Para los cardenales que le
eligieron, votar a Benedicto XVI fue como votar de nuevo a Juan Pablo II. Por
eso se cierra ahora un periodo enormemente fructífero en la vida de la Iglesia,
que ha visto en la cátedra de Pedro dos pontífices tan distintos y tan
complementarios
Cuando leí que un amigo mío italiano había escrito que el 28 de febrero termina el pontificado de Juan Pablo II, mi primera impresión fue de sorpresa. Benedicto XVI ha sido papa durante casi ocho años, y en ese periodo ha dejado una profunda huella en la Iglesia: intelectual (sus tres encíclicas, su libro sobre Jesús de Nazaret), de gobierno (las reformas internas para atacar a la raíz de los abusos sexuales por parte de clérigos, y para promover la organización eficiente y transparente de las finanzas vaticanas), de impulso ecuménico con ortodoxos y luteranos, y de diálogo interreligioso con el hebraísmo y con Islam moderado; y también humano: aunque pueda resultar inesperado, acudían a sus ángelus y audiencias de los miércoles más gente que durante el pontificado anterior.Y sin embargo, a mi amigo no le falta razón.

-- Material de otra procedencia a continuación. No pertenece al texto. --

(* ===== verification/GatewayDemo.v ===== *)
(** A concrete gateway on which the theorems are applied: the worker of the dispatch example
    holds an assigned turn; a runner connects and registers a mail tool; the worker sends one
    mail, its duplicate request is answered from the ledger. *)
From S2P Require Import Prelude Json Runtime Workflow WorkerPool WorkData Dispatch DispatchFacts DispatchServiceFacts.
From S2P Require Import DispatchDemo Spiffe Proc Consequence ConsequenceFacts GatewayStore GatewayFacts GatewayService.
From S2P Require Import ProcLogic GatewayServiceFacts GatewayEffects GatewayPolicy GatewayErrors.
#[local] Open Scope Z_scope.

Definition mail : string := "mail.send".
Definition demo_cfg : GatewayService.Config :=
  config_defaults "gw" (mkConfig 0 0 0 0 0 0 0 EmptyString).
Definition demo_gw_dp : DispatchDB :=
  set_wk (set_pins [("A", mail, "sha1")] (dp_wk (DispatchService.sv_db assigned))) (DispatchService.sv_db assigned).
Definition mail_runner : ApprovedRunner :=
  mkApproved "ns" "r1" "spiffe://iterabase.local/runners/r1" ["mail"] ManagedByOperator None.
Definition mail_grant : PoolGrant := mkGrant EffectNonIdempotentWrite (JArr []) None.
Definition demo_gw : GatewayDB :=
  mkGatewayDB demo_gw_dp ∅ ∅ {[("pool", mail) := mail_grant]} ∅ ∅
    {["spiffe://iterabase.local/runners/r1" := mail_runner]} ∅.
Definition demo_start : Gw Mem := (demo_gw, mkMem ∅ [] 0 []).
Definition runner_identity : Identity :=
  {| id_SPIFFEID := "spiffe://iterabase.local/runners/r1"; id_Kind := KindRunner;
     id_TrustDomain := DefaultTrustDomain; id_PoolUID := EmptyString; id_WorkerID := EmptyString;
     id_Namespace := "ns"; id_RunnerID := "r1" |}.
Definition mail_descriptor : ToolDescriptorIn :=
  mkDescriptorIn mail "1" "sha1" "send a mail" (GoodJSON (JObj [])) EFFECT_CLASS_NON_IDEMPOTENT_WRITE (Some 1000) [] None
    (Some ([("en", "Mail {{to}} about {{subject}}"); ("pt", "{{subject}} para {{to}}")],
           [("subject", "/subject"); ("to", "/to/0")])) None.
Definition mail_request : InvokeRequest :=
  mkRequest "A" "E" "call-1" mail EmptyString demo_arguments EmptyString [] 1.
Definition any_schema (s v : json) : bool := true.
Definition no_artifact (d : GatewayDB) (id : string) : option ArtifactInfo := None.
Definition no_text (e : GwErr) : string := EmptyString.
Definition demo_invoke (msg : InvokeRequest) : GwP (Code + InvokeResponse) :=
  InvokeTool demo_cfg any_schema demo_number no_text false no_artifact (Some demo_supervisor) msg.
Definition answer_with (sel : branch) (R : Type) (q : Query R) : R :=
  match q with
  | QFault => NoFault
  | QNow => 100
  | QSend => true
  | QSelect => sel
  | QSecret _ _ => None
  | QOAuth _ _ _ _ => None
  | QOrder => λ _ l, l
  end.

Existe una compenetración intensa entre los magisterios de los dos Papas. Y no sólo porque Benedicto XVI haya seguido la huella de Juan Pablo II, sino me atrevería a decir que también fue al revés. El cardenal Ratzinger fue el inspirador de muchos documentos clave de Juan Pablo II, empezando por el Catecismo de la Iglesia Católica, elaborado bajo su dirección inmediata, y de un alcance difícil de medir para la configuración del mensaje cristiano en lenguaje contemporáneo. (Escribo “cristiano” a propósito, ya que el Catecismo ha recibido una acogida magnífica en muchas Iglesias ortodoxas, en Iglesias orientales como la Armena y la Copta, y en otras de cuño protestante). Después, encíclicas y documentos firmados por Juan Pablo II (la declaración Dominus Iesus, por ejemplo) son el fruto del trabajo intelectual de Joseph Ratzinger, que preparó borradores, revisó a fondo las distintas versiones, y les dio consistencia y solidez.

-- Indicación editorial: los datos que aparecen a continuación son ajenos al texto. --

Lemma mem_true x l : mem x l = true ↔ x ∈ l.
Proof. apply bool_decide_eq_true. Qed.
Lemma mem_false x l : mem x l = false ↔ x ∉ l.
Proof. apply bool_decide_eq_false. Qed.
Lemma subsetOfActions_true a l : subsetOfActions a l = true ↔ ∀ x, x ∈ a → x ∈ l.
Proof.
  unfold subsetOfActions. rewrite forallb_forall. setoid_rewrite mem_true.
  by setoid_rewrite <- list_elem_of_In.
Qed.
Lemma overlaps_true a b : overlaps a b = true ↔ ∃ x, x ∈ a ∧ x ∈ b.
Proof.
  unfold overlaps. rewrite existsb_exists. setoid_rewrite mem_true.
  by setoid_rewrite <- list_elem_of_In.
Qed.
Lemma existsb_mem l have : existsb (λ a, mem a have) l = true ↔ ∃ x, x ∈ l ∧ x ∈ have.
Proof. apply overlaps_true. Qed.
Lemma elem_of_intersect x actions allowed :
  x ∈ intersectActions actions allowed ↔ x ∈ actions ∧ x ∈ allowed.
Proof. unfold intersectActions. rewrite list_elem_of_filter, mem_true. naive_solver. Qed.
Lemma ActionFor_Some a spec :
  ActionFor a = Some spec → spec ∈ actionCatalogue ∧ as_Action spec = a.
Proof.
  intros H. apply find_some in H as [H1 H2].
  split; [by apply list_elem_of_In|by apply bool_decide_eq_true in H2].
Qed.
(** No catalogue entry is empty or padded. *)
Lemma known_action_trimmed a spec :
  ActionFor a = Some spec → a ≠ EmptyString ∧ TrimSpace a = a.
Proof.
  intros [Hin <-]%ActionFor_Some. revert Hin.
  assert (Forall (λ s, as_Action s ≠ EmptyString ∧ TrimSpace (as_Action s) = as_Action s) actionCatalogue)
    as H by (repeat constructor; done).
  by intros ?%(proj1 (Forall_forall _ _) H).
Qed.

Lemma check_member_inr kind role i a present p :
  check_member kind role i a present = inr p ↔
  p = a :: present ∧ a ∉ present ∧
  ∃ spec, ActionFor a = Some spec ∧ kind ∈ as_Kinds spec ∧ (as_AdminOnly spec = true → role = RoleAdmin).
Proof.
  unfold check_member. split.
  - intros H. inv_res. destruct (ActionFor a) as [spec|] eqn:Hs; [|done]. inv_res.
    injection H as <-. rewrite mem_false in *. rewrite negb_false_iff, mem_true in *.
    split_and!; [done..|]. exists spec. split_and!; [done..|]. intros Ha.
    rewrite Ha in *. cbn in *. rewrite negb_false_iff, bool_decide_eq_true in *. done.
  - intros (-> & Hn & spec & Hs & Hk & Ha). destruct (known_action_trimmed _ _ Hs) as [H1 H2].
    rewrite (bool_decide_eq_false_2 _ H1), (bool_decide_eq_true_2 _ H2). cbn.
    apply mem_false in Hn. rewrite Hn. cbn. rewrite Hs. apply mem_true in Hk. rewrite Hk. cbn.
    destruct (as_AdminOnly spec); cbn; [|done]. by rewrite bool_decide_eq_true_2 by auto.
Qed.
Lemma range_members kind role l i present p :
  range_loop (check_member kind role) i l present = inr p →
  p = reverse l ++ present ∧ (NoDup present → NoDup (l ++ present)) ∧
  ∀ a, a ∈ l → ∃ spec, ActionFor a = Some spec ∧ kind ∈ as_Kinds spec ∧
    (as_AdminOnly spec = true → role = RoleAdmin).
Proof.
  revert i present. induction l as [|a l IH]; intros i present H; cbn in H.
  - injection H as <-. split_and!; [done..|]. intros a Ha. by apply not_elem_of_nil in Ha.
  - inv_res. apply check_member_inr in H0 as (-> & Hn & Hs). apply IH in H as (-> & Hd & Hl).
    split_and!.
    + by rewrite reverse_cons, <- app_assoc.
    + intros Hp. assert (NoDup (l ++ a :: present)) as Hq by (apply Hd; by constructor).
      rewrite <- Permutation_middle in Hq. by rewrite <- app_comm_cons.
    + intros b [->|Hb]%elem_of_cons; eauto.
Qed.
Lemma range_members_ok kind role l i present :
  NoDup (l ++ present) →
  (∀ a, a ∈ l → ∃ spec, ActionFor a = Some spec ∧ kind ∈ as_Kinds spec ∧
    (as_AdminOnly spec = true → role = RoleAdmin)) →
  range_loop (check_member kind role) i l present = inr (reverse l ++ present).
Proof.
  revert i present. induction l as [|a l IH]; intros i present Hd Hl; [done|].
  rewrite reverse_cons, <- app_assoc. cbn [range_loop].
  rewrite <- app_comm_cons in Hd. apply NoDup_cons in Hd as [Hn Hd].
  rewrite (proj2 (check_member_inr kind role i a present (a :: present))).
  2:{ split; [done|]. split; [set_solver|]. apply Hl. by left. }
  unfold mbind, result_bind. rewrite IH; [done| |set_solver].
  rewrite <- Permutation_middle. by constructor.
Qed.
Lemma prerequisites_ok present i a spec :
  ActionFor a = Some spec →
  check_prerequisites present i a = inr () ↔
  (∀ r, r ∈ as_Requires spec → r ∈ present) ∧
  (as_RequiresAny spec = [] ∨ ∃ r, r ∈ as_RequiresAny spec ∧ r ∈ present).
Proof.
  intros Hs. unfold check_prerequisites. rewrite Hs, result_bind_inr.
  setoid_rewrite (range_check_Forall (check_required present a) (λ r, r ∈ present)).
  2:{ intros j b. unfold check_required. by rewrite fail_if_inr, negb_false_iff, mem_true. }
  setoid_rewrite fail_if_inr. setoid_rewrite andb_false_iff. setoid_rewrite negb_false_iff.
  setoid_rewrite bool_decide_eq_true. setoid_rewrite existsb_mem.
  setoid_rewrite Forall_forall. split; [by intros (_ & ? & ?)|]. by exists ().
Qed.

Lemma validate_actions_contract kind actions role :
  ValidateActions kind actions role = inr () ↔ actions_contract kind actions role.
Proof.
  unfold ValidateActions, actions_contract, both_kinds. split.
  - intros H. inv_res. rewrite bool_decide_eq_false in *.
    apply range_members in H2 as (-> & Hd & Hl). rewrite app_nil_r in *.
    split_and!; [|done|by apply Hd, NoDup_nil|].
    + apply andb_false_iff in H0. rewrite !negb_false_iff, !bool_decide_eq_true in H0. set_solver.
    + intros a Ha. destruct (Hl a Ha) as (spec & Hs & Hk & Hr). exists spec. split_and!; [done..| |];
        apply list_elem_of_lookup in Ha as [j Hj];
        apply (proj1 (range_check_inr _ _ _ _)) with (j := j) (a := a) in H; [|done| |done];
        apply (prerequisites_ok _ _ _ _ Hs) in H as [Hq Ho].
      * intros r ?%Hq. by rewrite elem_of_reverse in *.
      * setoid_rewrite elem_of_reverse in Ho. done.
  - intros (Hk & Hne & Hd & Ha). rewrite (bool_decide_eq_false_2 _ Hne).
    replace (negb _ && negb _) with false.
    2:{ symmetry. rewrite andb_false_iff, !negb_false_iff, !bool_decide_eq_true. set_solver. }
    cbn. rewrite range_members_ok, app_nil_r; [|by rewrite app_nil_r|].
    2:{ intros a (spec & ? & ? & ? & _)%Ha. eauto. }
    apply range_check_inr. intros j a Hj. apply list_elem_of_lookup_2 in Hj.
    destruct (Ha a Hj) as (spec & Hs & _ & _ & Hq & Ho). apply (prerequisites_ok _ _ _ _ Hs).
    setoid_rewrite elem_of_reverse. done.
Qed.

(** The first error of the gate is the one of the first offending action, so acceptance
    never depends on the order of the slice. *)
Lemma validate_actions_permutation kind role l l' :
  l ≡ₚ l' → ValidateActions kind l role = inr () ↔ ValidateActions kind l' role = inr ().
Proof.
  enough (∀ l l', l ≡ₚ l' → actions_contract kind l role → actions_contract kind l' role) as H.
  { intros Hp. rewrite !validate_actions_contract. split; apply H; [done|by symmetry]. }
  clear l l'. intros l l' Hp (Hk & Hne & Hd & Ha).
  assert (∀ x : string, x ∈ l ↔ x ∈ l') as He by (intros x; by rewrite Hp).
  split_and!; [done|intros ->; by apply Permutation_nil_r in Hp|by rewrite <- Hp|].
  intros a Hin. apply He, Ha in Hin as (spec & Hs & Hkd & Hr & Hq & Ho). exists spec. naive_solver.
Qed.

Lemma ActionsSatisfied_true granted a :
  ActionsSatisfied granted a = true ↔
  ∃ spec, ActionFor a = Some spec ∧ a ∈ granted ∧ (∀ r, r ∈ as_Requires spec → r ∈ granted) ∧
    (as_RequiresAny spec = [] ∨ ∃ r, r ∈ as_RequiresAny spec ∧ r ∈ granted).
Proof.
  unfold ActionsSatisfied, prerequisites_met. destruct (ActionFor a) as [spec|]; [|naive_solver].
  rewrite !andb_true_iff, orb_true_iff, mem_true, bool_decide_eq_true, existsb_mem.
  change (forallb _ (as_Requires spec)) with (subsetOfActions (as_Requires spec) granted).
  rewrite subsetOfActions_true. naive_solver.
Qed.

Tanto es así, que cuando en una ocasión, al comenzar su pontificado, los periodistas preguntamos a Benedicto XVI si iba a escribir tanto como su predecesor, su respuesta fue: “no, no hace falta, ahora lo importante es poner en práctica lo que escribió el Papa (porque Benedicto tardó más de un año el dejar de llamar Papa a Juan Pablo II), en lo que me reconozco”.
Existió también una compenetración humana, a pesar de las diferencias de carácter y de preferencias personales. Si revisamos las biografías de ambos, prácticamente no encontramos nada en común: la vida aventurosa de Karol Wojtyla, con su trabajo manual, su teatro y sus salidas en canoa, y su lucha contra el totalitarismo soviético en su patria, no tiene paralelismo con la trayectoria académica de Joseph Ratzinger, apasionado por la investigación, el debate profundo y la enseñanza. Basta comparar dos fotos: la del obrero Wojtyla en 1940, donde la camiseta de tirantes deja ver sus brazos musculosos, y la de Ratzinger a su misma edad, propia del más estudioso de la clase.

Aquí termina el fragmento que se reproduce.